As to the second prong, as noted supra, a judgment as to how best to protect one prisoner from attack by another is of the kind that the discretionary function exception was designed to shield. Mitchell, 225 F.3d at 363; see, e.g., Bell v. Wolfish, 441 U.S. 520, 547-48 (1979) (holding that prison administrators should be afforded wide-ranging deference in implementing and executing policies because discretion is needed to preserve internal discipline and maintain institutional security); Whitley v. Albers, 475 U.S. 312, 321-22 (1986) (prison officials have discretionary power over the safety of the institutions they operate).

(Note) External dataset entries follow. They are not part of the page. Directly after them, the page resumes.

(** ** Accounts *)

(** Source: app/examples/game/dungeon_full_server/src/db/db_service.h:10-14, CharInfo. *)
Record CharInfo := mkChar { char_id : Z; char_name : bytes; char_level : Z }.

(** Source: app/examples/game/dungeon_full_server/src/db/memory_db_service.h:24-27, MemoryDbService::Account. *)
Record Account := mkAccount { account_id : Z; password : bytes }.

(** Source: app/examples/game/dungeon_full_server/src/db/memory_db_service.h:29-33, MemoryDbService. *)
Record MemoryDbService := mkDb {
  accounts_ : gmap bytes Account;
  characters_ : gmap Z (list CharInfo);
  next_player_id_ : Z;
  next_char_id_ : Z;
}.

Definition MemoryDbService_new : MemoryDbService := mkDb ∅ ∅ 1 1.

(** Source: app/examples/game/dungeon_full_server/src/db/memory_db_service.cpp:3-24, MemoryDbService::Login.
    The player, when the callback hears of success. *)
Definition db_Login (username pw : bytes) (db : MemoryDbService) : MemoryDbService * option Z :=
  match accounts_ db !! username with
  | None =>
    let id := next_player_id_ db in
    let ch := mkChar (next_char_id_ db) username 1 in
    (mkDb (<[username := mkAccount id pw]> (accounts_ db))
          (<[id := default [] (characters_ db !! id) ++ [ch]]> (characters_ db)) (id + 1) (next_char_id_ db + 1), Some id)
  | Some a => (db, if bool_decide (password a = pw) then Some (account_id a) else None)
  end.

(** Source: app/examples/game/dungeon_full_server/src/db/memory_db_service.cpp:26-36, MemoryDbService::Register.
    The error of the callback, if any. *)
Definition db_Register (username pw : bytes) (db : MemoryDbService) : MemoryDbService * option bytes :=
  match accounts_ db !! username with
  | Some _ => (db, Some (txt "Username already exists"))
  | None =>
    (mkDb (<[username := mkAccount (next_player_id_ db) pw]> (accounts_ db)) (characters_ db) (next_player_id_ db + 1) (next_char_id_ db), None)
  end.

Because both prongs of the two-part test are satisfied, Thrower's negligent failure to protect claim is barred by the discretionary function exception to the FTCA. As seen in Rosebush v. United States, 119 F.3d 438, 440 (6th Cir. 1997), a federal district court lacks subject matter jurisdiction over acts falling within the discretionary function exception.
Because the Court lacks subject matter jurisdiction to entertain Thrower's FTCA claim, the Complaint will be dismissed, and judgment entered in favor of the United States.
Accordingly, IT IS HEREBY ORDERED as follows:
1. Thrower's Complaint filed pursuant to the Federal Tort Claims Act ("FTCA"), 28 U.S.C. §§ 2671-80, is DISMISSED WITH PREJUDICE.
2. This proceeding is STRICKEN from the Court's active docket.
3. The Court will enter an appropriate judgment.